I believe my Resident meets the 4 conditions to code on the MDS:

1. C. diff

2. contact precautions

3. private room/bathroom

4. therapy will treat in room

big question is - all of our rooms are private... she did have a room with a shared bathroom, so we did relocate her to a room with a private bathroom.

I think that even though she was already in a private room, I would still code it as yes for isolation.

Any input/suggestions??

Thank you!

This probably isn't the answer you were hoping for, but do you have a supervisor you can ask? That sounds like the kind of situation where if coded and billed incorrectly, it could be an insurance fraud issue. :blink:

Unfortunately, my supervisor is the one who asked me to look into this. We are both concerned about miscoding and hoping to find more info. This is our first opportunity to code "isolation" since our facility moved to a new private-room only building. Thank you for responding though!

Specializes in ER CCU MICU SICU LTC/SNF.

This is what the RAI says...

Code for single room isolation” only when all of the following conditions are met:

1. The resident has active infection with highly transmissible or epidemiologically significant pathogens that have been acquired by physical contact or airborne or droplet transmission.

2. Precautions are over and above standard precautions. That is, transmission-based precautions (contact, droplet, and/or airborne) must be in effect.

3. The resident is in a room alone because of active infection and cannot have a roommate. This means that the resident must be in the room alone and not cohorted with a roommate regardless of whether the roommate has a similar active infection that requires isolation.

4. The resident must remain in his/her room. This requires that all services be brought to the resident (e.g. rehabilitation, activities, dining, etc.).

C. Diff does not satisfy #2 since stool can be contained with standard precautions.

Specializes in PICU, Sedation/Radiology, PACU.
This is what the RAI says...

Code for single room isolation” only when all of the following conditions are met:

2. Precautions are over and above standard precautions. That is, transmission-based precautions (contact, droplet, and/or airborne) must be in effect.

C. Diff does not satisfy #2 since stool can be contained with standard precautions.

The CDC recommends contact precautions (gown and gloves) for any patient with a C. Diff infection in any healthcare setting. Standard precautions alone are not effective enough to prevent transmission.

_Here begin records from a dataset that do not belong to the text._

(** * imgdiff: a minimal image diff utility for visual-regression workflows

    Shallow embedding of [scripts/imgdiff.py].  The script parses its
    command line, imports Pillow, opens two images, compares their sizes,
    computes a root-mean-square difference, possibly saves a difference
    image, and returns an exit status (0 identical, 1 different, 2 error).

    Python's [float] is IEEE 754 binary64, which is Rocq's primitive
    [float]; integers are [Z]; the file system is a finite map from paths
    to files; what the process prints and saves is recorded as a trace of
    events, in program order. *)

From Stdlib Require Import ZArith List Bool Lia Floats Ascii DecimalString.
From stdpp Require Import base gmap strings.

Local Open Scope Z_scope.

(** ** Python numbers and their text *)

Module Py.

(** [float(n)] for an integer [n]: the nearest binary64, ties to even.
    It is also the conversion [/] applies to an integer operand. *)
Definition float_of_Z (n : Z) : float :=
  SF2Prim (binary_normalize prec emax n 0 false).

(** The builtin [sum] over floats: it starts from the integer [0] and
    adds from left to right. *)
Definition sum (xs : list float) : float :=
  fold_left PrimFloat.add xs (float_of_Z 0).

(** [x ** 0.5] for a float [x] that is not negative, taken as the
    correctly rounded square root. *)
Definition pow_half (x : float) : float := PrimFloat.sqrt x.

(** [str(n)] for an integer. *)
Definition str_int (n : Z) : string := NilZero.string_of_int (Z.to_int n).

(** [str((a, b))] for a pair of integers, e.g. ["(10, 20)"]. *)
Definition str_pair (p : Z * Z) : string :=
  "(" +:+ str_int p.1 +:+ ", " +:+ str_int p.2 +:+ ")".

(** Nearest integer to [num / den], ties to even ([0 <= num], [0 < den]). *)
Definition round_half_even (num den : Z) : Z :=
  let q := num / den in
  match 2 * (num mod den) ?= den with
  | Lt => q
  | Gt => q + 1
  | Eq => if Z.even q then q else q + 1
  end.

(** Nearest integer to [m * 2^e * 10^4], ties to even. *)
Definition scale_4 (m : positive) (e : Z) : Z :=
  if 0 <=? e then Z.pos m * 2 ^ e * 10000
  else round_half_even (Z.pos m * 10000) (2 ^ (- e)).

Definition digit (d : Z) : Ascii.ascii := Ascii.ascii_of_N (48 + Z.to_N d).

(** The four decimals of a scaled value. *)
Definition decimals_4 (n : Z) : string :=
  String (digit (n / 1000 mod 10))
    (String (digit (n / 100 mod 10))
      (String (digit (n / 10 mod 10))
        (String (digit (n mod 10)) EmptyString))).

Definition sign_str (s : bool) : string := if s then "-" else "".

(** The format specification [:.4f]: fixed point with four decimals,
    correctly rounded from the exact binary value; a nan or an infinity
    is written by name. *)
Definition format_4f (x : float) : string :=
  match Prim2SF x with
  | S754_nan => "nan"
  | S754_infinity s => sign_str s +:+ "inf"
  | S754_zero s => sign_str s +:+ "0.0000"
  | S754_finite s m e =>
      let n := scale_4 m e in
      sign_str s +:+ str_int (n / 10000) +:+ "." +:+ decimals_4 n
  end.

End Py.

(** ** Pillow: images, [ImageChops.difference], [ImageStat.Stat]

    Pillow is a dependency of the script, not part of it; its operations
    are modelled from their documented meaning. *)

Record Pixel := RGBA { red : Z; green : Z; blue : Z; alpha : Z }.

(** An image in mode RGBA: its [size] is the pair (width, height), its
    [pixels] are in raster order.  Pillow does not open an image with a
    zero dimension, so an opened image has at least one pixel. *)
Record Image := { size : Z * Z; pixels : list Pixel }.

Definition band := Pixel -> Z.

Definition bands : list band := [red; green; blue; alpha].

Module ImageChops.

Definition difference_pixel (p q : Pixel) : Pixel :=
  RGBA (Z.abs (red p - red q)) (Z.abs (green p - green q))
       (Z.abs (blue p - blue q)) (Z.abs (alpha p - alpha q)).

(** [ImageChops.difference(image1, image2)]: the absolute value of the
    pixel-by-pixel difference. *)
Definition difference (image1 image2 : Image) : Image :=
  {| size := size image1;
     pixels := zip_with difference_pixel (pixels image1) (pixels image2) |}.

End ImageChops.

Module Stat.

(** Number of pixels of a band. *)
Definition count (im : Image) : Z := Z.of_nat (length (pixels im)).

(** Sum of the squared values of a band.  Pillow accumulates it in
    binary64 from the histogram; every partial sum is an integer below
    [2^53] for any image it opens, hence exact. *)
Definition sum2 (im : Image) (b : band) : Z :=
  fold_right (fun p acc => b p * b p + acc) 0 (pixels im).

(** [Stat(im).rms]: for each band, [math.sqrt(sum2 / count)]. *)
Definition rms (im : Image) : list float :=
  map (fun b => PrimFloat.sqrt
                  (Py.float_of_Z (sum2 im b) / Py.float_of_Z (count im)))
      bands.

End Stat.

(** ** The environment of one invocation *)

(** A file either decodes to an image (held here as its RGBA conversion)
    or makes [Image.open(..).convert("RGBA")] raise, with the given text. *)
Inductive File :=
| ImageFile (im : Image)
| Unreadable (exc : string).

Record World := {
  pillow_installed : bool;
  files : gmap string File
}.

(** The namespace returned by [parser.parse_args()]. *)
Record Args := {
  baseline : string;
  current : string;
  out : string;
  max_rms : float
}.

(** Defaults of the optional arguments. *)
Definition default_out : string := "diff.png".
Definition default_max_rms : float := 0%float.

(** What a run does to the outside, in order. *)
Inductive Event :=
| Stdout (line : string)
| Stderr (line : string)
| Save (path : string) (im : Image).

Definition stdout (t : list Event) : list string :=
  omap (fun e => match e with Stdout l => Some l | _ => None end) t.

Definition stderr (t : list Event) : list string :=
  omap (fun e => match e with Stderr l => Some l | _ => None end) t.

Definition saved (t : list Event) : list (string * Image) :=
  omap (fun e => match e with Save p im => Some (p, im) | _ => None end) t.

(** The file system once the events of a trace have happened. *)
Definition files_after (fs : gmap string File) (t : list Event)
  : gmap string File :=
  fold_left (fun d e => match e with
                        | Save p im => <[p := ImageFile im]> d
                        | _ => d
                        end) t fs.

(** ** The script *)

(** Result of a [try] body: a value, or the text of the exception. *)
Inductive Exc (A : Type) :=
| Ok (x : A)
| Raise (exc : string).
Arguments Ok {A} x.
Arguments Raise {A} exc.

Definition bind {A B} (m : Exc A) (k : A -> Exc B) : Exc B :=
  match m with
  | Ok x => k x
  | Raise exc => Raise exc
  end.

Notation "x <- m ;; k" := (bind m (fun x => k))
  (at level 100, m at next level, right associativity).

(** [Image.open(path).convert("RGBA")]. *)
Definition open_rgba (w : World) (path : string) : Exc Image :=
  match files w !! path with
  | Some (ImageFile im) => Ok im
  | Some (Unreadable exc) => Raise exc
  | None => Raise ("[Errno 2] No such file or directory: '" +:+ path +:+ "'")
  end.

(** The body of the second [try]: baseline first, then current. *)
Definition open_images (w : World) (args : Args) : Exc (Image * Image) :=
  b <- open_rgba w (baseline args) ;;
  c <- open_rgba w (current args) ;;
  Ok (b, c).

Definition size_eqb (s1 s2 : Z * Z) : bool :=
  (s1.1 =? s2.1) && (s1.2 =? s2.2).

(** Lines 45-49: the difference image and the overall RMS,
    [(sum(v * v for v in rms_channels) / len(rms_channels)) ** 0.5]. *)
Definition rms_of (diff : Image) : float :=
  let rms_channels := Stat.rms diff in
  Py.pow_half
    (Py.sum (map (fun v => v * v)%float rms_channels)
     / Py.float_of_Z (Z.of_nat (length rms_channels))).

Definition rms (b c : Image) : float :=
  rms_of (ImageChops.difference b c).

Definition differ_message (r : float) (args : Args) : string :=
  "Images differ (RMS=" +:+ Py.format_4f r +:+ ", threshold="
  +:+ Py.format_4f (max_rms args) +:+ "). Wrote " +:+ out args.

(** [main], after [parse_args]: the trace of the run and its exit status. *)
Definition main (w : World) (args : Args) : list Event * Z :=
  if negb (pillow_installed w) then
    ([Stderr "Pillow is required. Install with: pip install pillow"], 2)
  else
    match open_images w args with
    | Raise exc => ([Stderr ("Failed to read images: " +:+ exc)], 2)
    | Ok (b, c) =>
        if negb (size_eqb (size b) (size c)) then
          ([Stderr ("Different sizes: " +:+ Py.str_pair (size b)
                    +:+ " vs " +:+ Py.str_pair (size c))], 1)
        else
          let diff := ImageChops.difference b c in
          let r := rms_of diff in
          let t := if (0 <? r)%float then [Save (out args) diff] else [] in
          if (r <=? max_rms args)%float then (t, 0)
          else (t ++ [Stdout (differ_message r args)], 1)
    end.

Definition trace (w : World) (args : Args) : list Event := (main w args).1.
Definition exit_code (w : World) (args : Args) : Z := (main w args).2.

(** Both images load: Pillow is there and each path holds a decodable
    file. *)
Definition loads (w : World) (args : Args) (b c : Image) : Prop :=
  pillow_installed w = true /\
  files w !! baseline args = Some (ImageFile b) /\
  files w !! current args = Some (ImageFile c).

(** A path whose [Image.open(..).convert("RGBA")] raises. *)
Definition cannot_open (w : World) (path : string) : Prop :=
  exists exc, open_rgba w path = Raise exc.

(** The same command line with another [--max-rms]. *)
Definition with_max_rms (args : Args) (t : float) : Args :=
  {| baseline := baseline args; current := current args;
     out := out args; max_rms := t |}.

(** Number of lines a trace writes to either stream. *)
Definition lines_written (t : list Event) : nat :=
  (length (stdout t) + length (stderr t))%nat.

(** ** The aggregate RMS as the specification words it

    The absolute per-pixel difference of one channel, its root mean
    square over all pixels, and the root of the mean of the four squared
    channel values. *)

Definition abs_differences (b c : Image) (ch : band) : list Z :=
  zip_with (fun p q => Z.abs (ch p - ch q)) (pixels b) (pixels c).

Definition sum_of_squares (xs : list Z) : Z :=
  fold_right Z.add 0 (map (fun x => x * x) xs).

Definition root_mean_square (xs : list Z) : float :=
  PrimFloat.sqrt
    (Py.float_of_Z (sum_of_squares xs) / Py.float_of_Z (Z.of_nat (length xs))).

Definition channel_rms (b c : Image) (ch : band) : float :=
  root_mean_square (abs_differences b c ch).


(** ** Sample invocations *)

Definition solid (w h : nat) (p : Pixel) : Image :=
  {| size := (Z.of_nat w, Z.of_nat h); pixels := repeat p (w * h) |}.

Definition solid_red_2x2 : Image := solid 2 2 (RGBA 255 0 0 255).
Definition solid_blue_2x2 : Image := solid 2 2 (RGBA 0 0 255 255).
Definition grey_10x10 : Image := solid 10 10 (RGBA 128 128 128 255).
Definition grey_20x20 : Image := solid 20 20 (RGBA 128 128 128 255).

Definition sample_world : World :=
  {| pillow_installed := true;
     files := {[ "baseline.png" := ImageFile solid_red_2x2;
                 "current.png" := ImageFile solid_blue_2x2;
                 "small.png" := ImageFile grey_10x10;
                 "large.png" := ImageFile grey_20x20;
                 "notes.txt" :=
                   Unreadable "cannot identify image file 'notes.txt'" ]} |}.

Definition compare (b c : string) (t : float) : Args :=
  {| baseline := b; current := c; out := default_out; max_rms := t |}.


(** ** The command line: [argparse]

    [main] builds a parser with two positionals, [baseline] and
    [current], and two options, [--out] and [--max-rms] (a float); the
    parser adds [-h/--help] itself.  [argparse] is Python's library, not
    part of the script: [parse_args] is modelled on its algorithm, which
    first classifies every string as an option ('O'), an argument ('A') or
    the first "--" ('-'), then consumes positionals and options in turn.
    An argument that is exactly "--" is kept as that string. *)

(** Outcome of parsing: a value, the help request, or a usage error. *)
Inductive Parse (A : Type) :=
| Done (x : A)
| PrintHelp
| Fail (message : string).
Arguments Done {A} x.
Arguments PrintHelp {A}.
Arguments Fail {A} message.

Definition parse_bind {A B} (m : Parse A) (k : A -> Parse B) : Parse B :=
  match m with
  | Done x => k x
  | PrintHelp => PrintHelp
  | Fail msg => Fail msg
  end.

Notation "x <~ m ;; k" := (parse_bind m (fun x => k))
  (at level 100, m at next level, right associativity).

Inductive Action := Help | StoreOut | StoreMaxRms.

(** The option strings of the parser, in the order they were added. *)
Definition option_string_actions : list (string * Action) :=
  [("-h", Help); ("--help", Help);
   ("--out", StoreOut); ("--max-rms", StoreMaxRms)].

So C. Diff would satisfy requirement #2.

I don't think that it would satisfy requirement #3 based on the RAI wording because patients with a C. Diff infection can be cohorted with another patient with the same infection.

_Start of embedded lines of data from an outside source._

Lemma conflict_lines_report (l : list string) :
  List.filter is_conflict_line (report_lines l) = List.filter is_conflict_line l.
Proof.
  unfold report_lines. induction l as [|x l IH]; [reflexivity|].
  cbn [List.filter]. destruct (is_updated_line x) eqn:E; cbn [negb List.filter].
  - rewrite (updated_line_no_conflict x E). exact IH.
  - destruct (is_conflict_line x); now rewrite IH.
Qed.

Lemma conflict_lines_announce (pre : string) (scoped : list nat) (width : nat)
    (items : list (string * list nat)) (store : list SpecFile) :
  length (List.filter is_conflict_line (announce_all pre scoped width items store))
  = count_conflicts items.
Proof.
  revert store. induction items as [|item items IH]; intros store; [reflexivity|].
  cbn [announce_all]. rewrite List.filter_app, length_app, IH.
  unfold count_conflicts. cbn [List.filter]. unfold announce_group, is_conflict.
  destruct (snd item) as [|a [|b l]]; reflexivity.
Qed.

Lemma scan_root_conflict_lines (root : Path) (dry : bool) (total : nat)
    (specs_root : Path) (w w' : World) (n : nat) :
  scan_root root dry total specs_root w = (w', inr n) ->
  (length (List.filter is_conflict_line (out w')) + total
   = length (List.filter is_conflict_line (out w)) + n)%nat.
Proof.
  intros E. apply scan_root_returns in E. cbv zeta in E.
  rewrite <- (conflict_lines_report (out w')), <- (conflict_lines_report (out w)).
  destruct E as [(_ & -> & _ & ->)|(_ & _ & -> & ->)].
  - rewrite List.filter_app, length_app. cbn. lia.
  - rewrite !List.filter_app, !length_app.
    unfold announce_family. rewrite !conflict_lines_announce.
    unfold family_items. cbn. lia.
Qed.

Lemma for_each_scan_root_conflict_lines (root : Path) (dry : bool) (roots : list Path) :
  forall (total : nat) (w w' : World) (n : nat),
    for_each roots total (scan_root root dry) w = (w', inr n) ->
    (length (List.filter is_conflict_line (out w')) + total
     = length (List.filter is_conflict_line (out w)) + n)%nat.
Proof.
  induction roots as [|r roots IH]; intros total w w' n E.
  - cbn in E. injection E as <- <-. reflexivity.
  - cbn [for_each] in E. unfold bind at 1 in E.
    destruct (scan_root root dry total r w) as [w1 [e|n1]] eqn:E1; [discriminate|].
    apply scan_root_conflict_lines in E1. apply IH in E. lia.
Qed.

(** X11. The number in the summary is the number of conflict lines
    printed: a run that exits with status 0 ends its output with the
    summary line of a total that equals the number of lines starting
    with [Conflict ] before it, and the last line is [No spec number
    conflicts found.] exactly when that number is 0. *)
Theorem summary_counts_conflict_lines (fs : FS) (repo_root : Path) (apply : bool)
    (w : World) :
  run fs repo_root apply = (w, inr 0%nat) ->
  exists lines total,
    out w = lines ++ [summary_line total (negb apply)]
    /\ total = length (List.filter is_conflict_line lines)
    /\ (total = 0%nat <-> List.last (out w) "" = no_conflicts_line).
Proof.
  unfold run, main. unfold bind at 1. unfold get_disk at 1. cbn [disk].
  destruct (find_specs_root fs repo_root) as [|r roots]; [intros E; discriminate E|].
  unfold bind at 1.
  destruct (for_each (r :: roots) 0%nat (scan_root repo_root (negb apply)) _)
    as [w1 [e|total]] eqn:E1; [discriminate|].
  apply for_each_scan_root_conflict_lines in E1. cbn [out List.filter length] in E1.
  intros E. exists (out w1), total.
  assert (out w = out w1 ++ [summary_line total (negb apply)]) as Eo.
  { unfold summary_line. unfold bind in E.
    destruct (total =? 0)%nat; cbn in E; injection E as <-; reflexivity. }
  split; [exact Eo|]. split; [lia|].
  rewrite Eo, last_last. unfold summary_line.
  destruct (Nat.eqb_spec total 0) as [->|Hne]; [tauto|].
  split; [contradiction|]. intros H. exfalso. revert H.
  unfold resolved_line, no_conflicts_line. cbn. discriminate.
Qed.

(** ** A registry without conflicts *)

Lemma scan_root_clean (root : Path) (dry : bool) (total : nat) (specs_root : Path)
    (w : World) :
  (forall pre, pre = OSS_PREFIX \/ pre = ENT_PREFIX ->
     (max_group_size (family_tokens (iter_spec_files (disk w) specs_root) pre) <= 1)%nat) ->
  scan_root root dry total specs_root w
  = ({| heap := iter_spec_files (disk w) specs_root; disk := disk w;
        out := out w ++ [registry_line (disk w) specs_root] |}, inr total).
Proof.
  intros H. unfold registry_line.
  destruct (iter_spec_files (disk w) specs_root) as [|s0 l] eqn:Es.
  - unfold scan_root. unfold bind at 1. unfold get_disk at 1. rewrite Es. reflexivity.
  - rewrite scan_root_nonempty by (rewrite Es; discriminate). rewrite Es.
    unfold bind at 1. unfold print at 1. cbn [heap disk out].
    unfold bind at 1. rewrite resolve_no_conflict by (apply H; auto).
    unfold bind at 1. rewrite resolve_no_conflict by (apply H; auto).
    unfold ret. f_equal. f_equal. lia.
Qed.

Lemma for_each_scan_root_clean (root : Path) (dry : bool) (roots : list Path) :
  forall (total : nat) (w : World),
    roots <> [] ->
    (forall r pre, List.In r roots -> pre = OSS_PREFIX \/ pre = ENT_PREFIX ->
       (max_group_size (family_tokens (iter_spec_files (disk w) r) pre) <= 1)%nat) ->
    for_each roots total (scan_root root dry) w
    = ({| heap := iter_spec_files (disk w) (List.last roots []); disk := disk w;
          out := out w ++ map (registry_line (disk w)) roots |}, inr total).
Proof.
  induction roots as [|r roots IH]; intros total w Hne H; [congruence|].
  cbn [for_each]. unfold bind at 1.
  rewrite scan_root_clean by (intros pre Hp; apply H; [left; reflexivity|exact Hp]).
  destruct roots as [|r' roots'].
  - cbn. reflexivity.
  - rewrite IH; [|discriminate|intros r0 pre Hr Hp; cbn [disk]; apply H; [right; exact Hr|exact Hp]].
    cbn [disk out heap]. rewrite <- app_assoc. reflexivity.
Qed.

(** X12. On a repository with a registry root in which no two documents
    of a family share a token, a run in either mode exits with status
    0, leaves the disk as it is, also with [--apply], and prints one
    line per registry root followed by [No spec number conflicts
    found.]. *)
Theorem clean_registry_is_left_alone (fs : FS) (repo_root : Path) (apply : bool) :
  find_specs_root fs repo_root <> [] ->
  (forall r pre, List.In r (find_specs_root fs repo_root) ->
     pre = OSS_PREFIX \/ pre = ENT_PREFIX ->
     (max_group_size (family_tokens (iter_spec_files fs r) pre) <= 1)%nat) ->
  run fs repo_root apply
  = ({| heap := iter_spec_files fs (List.last (find_specs_root fs repo_root) []);
        disk := fs;
        out := map (registry_line fs) (find_specs_root fs repo_root)
                 ++ [no_conflicts_line] |}, inr 0%nat).
Proof.
  intros Hne H. unfold run, main. unfold bind at 1. unfold get_disk at 1. cbn [disk].
  destruct (find_specs_root fs repo_root) as [|r roots] eqn:Er; [congruence|].
  unfold bind at 1. rewrite for_each_scan_root_clean by (cbn [disk]; assumption).
  reflexivity.
Qed.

I believe your patient satisfies all the criteria outlined in the RAI. Code for isolation. I have done this and never had a problem. Any place I have ever worked required more than just gloves for someone with C-diff. That is a totally contact isolation situation. And two people with C-diff in one room can continue to reinfect each other. It is a very poor idea and should not be done. The fact that all your rooms are single rooms doesn't matter. The patient is in a single room with a highly contagious infection and all isolation precautions necessary should be utilized. Who knows what that person has touched in that room? Visitors should gown and glove as well. How do you think it spreads so rapidly throughout a unit in nursing homes that allow cohabiting or just standard precautions? Just asking for trouble. The latest from the CDC is that staff carries infection on their uniforms, especially the abdominal area of their tops and the pockets from room to room. MRSA and VRE would never have become the problem they are, imo, if we had maintained isolation that we had in the 1980's. Don't believe it would be a community issue either. But it was all about money and getting people out of hospitals and into nursing homes that started that mess. Now look where we are?!

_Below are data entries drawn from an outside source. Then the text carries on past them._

(** X15: The total is proportional to the number of travelers: a trip costs
    its number of travelers times what the same trip costs for one. *)
Theorem itinerary_total_scales (trip trip1 : TripInput)
    (resp resp1 : ItineraryResponse) :
  start_date trip1 = start_date trip ->
  end_date trip1 = end_date trip ->
  style trip1 = style trip ->
  travelers trip1 = 1%Z ->
  generate_itinerary trip = Some resp ->
  generate_itinerary trip1 = Some resp1 ->
  total_est_cost resp == inject_Z (travelers trip) * total_est_cost resp1
  /\ List.length (days resp) = List.length (days resp1).
Proof.
  intros Hs He Hst Ht1 H H1.
  destruct (generate_itinerary_dates trip resp H) as [a [b [Ha Hb]]].
  destruct (generate_itinerary_total trip a b Ha Hb) as [r [Hrun [Hc Hsum]]].
  rewrite Hrun in H. injection H as ->.
  rewrite <- Hs in Ha. rewrite <- He in Hb.
  destruct (generate_itinerary_total trip1 a b Ha Hb) as [r1 [Hrun1 [Hc1 Hsum1]]].
  rewrite Hrun1 in H1. injection H1 as ->.
  rewrite Hst, Ht1 in Hc1, Hsum1.
  split.
  - rewrite Hsum, Hsum1, <- inject_Z_mult.
    pose proof (fold_add_scale
                  (fun i => ((dict_get base_pp_table
                                (Str.strip (Str.lower (style trip))) 40
                              + (i mod 3) * 3) * 1)%Z)
                  (travelers trip)
                  (range (Z.max 1 (Date.days_between a b))) 0) as Hscale.
    replace (fold_left Z.add _ 0%Z)
      with (fold_left Z.add
              (map (fun i =>
                      (((dict_get base_pp_table
                           (Str.strip (Str.lower (style trip))) 40
                         + (i mod 3) * 3) * 1) * travelers trip)%Z)
                   (range (Z.max 1 (Date.days_between a b)))) (0 * travelers trip)%Z).
    + rewrite Hscale. rewrite Z.mul_comm. reflexivity.
    + simpl Z.mul at 1. f_equal. apply map_ext. intro i. lia.
  - rewrite <- (length_map est_cost (days resp)), Hc.
    rewrite <- (length_map est_cost (days resp1)), Hc1.
    rewrite !length_map. reflexivity.
Qed.

Lemma itinerary_total_scales_witness :
  exists resp resp1,
    generate_itinerary Sample.trip_relaxed = Some resp
    /\ generate_itinerary SampleMore.trip_solo = Some resp1
    /\ total_est_cost resp == 2 * total_est_cost resp1.
Proof.
  destruct (generate_itinerary_run Sample.trip_relaxed
              (Date.mkDate 2024 1 10) (Date.mkDate 2024 1 12) eq_refl eq_refl)
    as [days_ [E _]].
  destruct (generate_itinerary_run SampleMore.trip_solo
              (Date.mkDate 2024 1 10) (Date.mkDate 2024 1 12) eq_refl eq_refl)
    as [days1 [E1 _]].
  destruct (itinerary_total_scales Sample.trip_relaxed SampleMore.trip_solo _ _
              eq_refl eq_refl eq_refl eq_refl E E1) as [H _].
  do 2 eexists. split; [ exact E | split; [ exact E1 | exact H ] ].
Defined.

(** * Further properties of the catalog and of the recommendations *)

Section FetchMore.
Context {RT : Runtime} {PV : Providers}.
Variable trip : TripInput.


End FetchMore.




Lemma NoDup_firstn {A : Type} (n : nat) (l : list A) :
  NoDup l -> NoDup (firstn n l).
Proof.
  intro H. revert n. induction H as [ | x r Hx Hr IH]; intros [ | n]; simpl;
    try constructor.
  - intro Hin. apply Hx. apply firstn_In in Hin. exact Hin.
  - apply IH.
Qed.

Section RecommendMore.
Context {RT : Runtime} {PV : Providers}.
Variable trip : TripInput.

Lemma score_listing_range (l : StayListing) (s : Q) (parts : ScoreBreakdown) :
  score_listing l trip = Some (s, parts) -> 0 <= s <= 100.
Proof.
  unfold score_listing.
  destruct (location_score (distance_km_to_center l)) as [loc | ];
    simpl; [ | discriminate ].
  intro H. injection H as <- _.
  match goal with |- _ <= clamp ?x _ _ * _ <= _ => pose proof (clamp_unit x) end.
  lra.
Qed.


(** All the fields of a response. *)
Lemma recommend_stays_unfold (resp : StaysResponse) :
  recommend_stays trip = Some resp ->
  exists n scored,
    nights_between (start_date trip) (end_date trip) = Some n
    /\ mapM (score_entry trip) (surviving_listings trip) = Some scored
    /\ st_destination resp = destination trip
    /\ nights resp = n
    /\ recommendations resp
       = map (recommendation trip n)
             (firstn 10 (sort_desc (fun e => fst (fst e)) scored)).
Proof.
  unfold recommend_stays. intro H.
  destruct (nights_between (start_date trip) (end_date trip)) as [n | ];
    simpl in H; [ | discriminate ].
  destruct (mapM (score_entry trip) (surviving_listings trip)) as [scored | ];
    simpl in H; [ | discriminate ].
  injection H as <-. exists n, scored. repeat split; reflexivity.
Qed.


(** X18: Each recommendation carries a match score between 0 and 100, the
    explanation of its own listing, and the nightly price times the
    nights rounded to two decimals; the response echoes the destination and
    counts at least one night. *)
Theorem recommend_stays_fields (resp : StaysResponse) :
  recommend_stays trip = Some resp ->
  st_destination resp = destination trip
  /\ nights_between (start_date trip) (end_date trip) = Some (nights resp)
  /\ (1 <= nights resp)%Z
  /\ forall r, In r (recommendations resp) ->
       0 <= match_score r <= 100
       /\ est_total_price r
          = PyNum.round (nightly_price (listing r) * inject_Z (nights resp)) 2
       /\ exists s parts,
            score_listing (listing r) trip = Some (s, parts)
            /\ why r = explain_listing (listing r) trip parts.
Proof.
  intro H.
  destruct (recommend_stays_unfold resp H) as [n [scored [Hn [Hs [Hd [Hni Hr]]]]]].
  destruct (scored_listings trip _ _ Hs) as [_ Hsc].
  split; [ exact Hd | ]. rewrite Hni.
  split; [ exact Hn | ].
  split.
  { unfold nights_between in Hn.
    destruct (parse_date (start_date trip)); [ | discriminate ].
    destruct (parse_date (end_date trip)); [ | discriminate ].
    simpl in Hn. injection Hn as <-. rewrite Zmax_spec. lia. }
  intros r Hin. rewrite Hr in Hin. apply in_map_iff in Hin.
  destruct Hin as [[[sc l] parts] [<- He]].
  apply firstn_In in He.
  apply (Permutation_in _ (sort_desc_perm _ scored)) in He.
  specialize (Hsc _ He). cbn [fst snd] in Hsc.
  cbn [recommendation match_score est_total_price listing why].
  pose proof (score_listing_range l sc parts Hsc) as Hrange.
  split; [ | split; [ reflexivity | exists sc, parts; split; [ exact Hsc | reflexivity ] ] ].
  split.
  - assert (E : PyNum.round 0 1 == 0) by (vm_compute; reflexivity).
    rewrite <- E. apply round_mono. apply Hrange.
  - assert (E : PyNum.round 100 1 == 100) by (vm_compute; reflexivity).
    rewrite <- E. apply round_mono. apply Hrange.
Qed.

Make sure the charting supports the need for isolation. At least one nurse every day should chart that the resident is under contact isolation precautions r/t C-diff. and the need to contain the infection complicated by frequent loose stools.

When I was working in SNF we only kept residents in isolation (and billed for it) as long as the stools could not be contained. Once the resident reached the stage of being continent with formed stools, isolation was discontinued.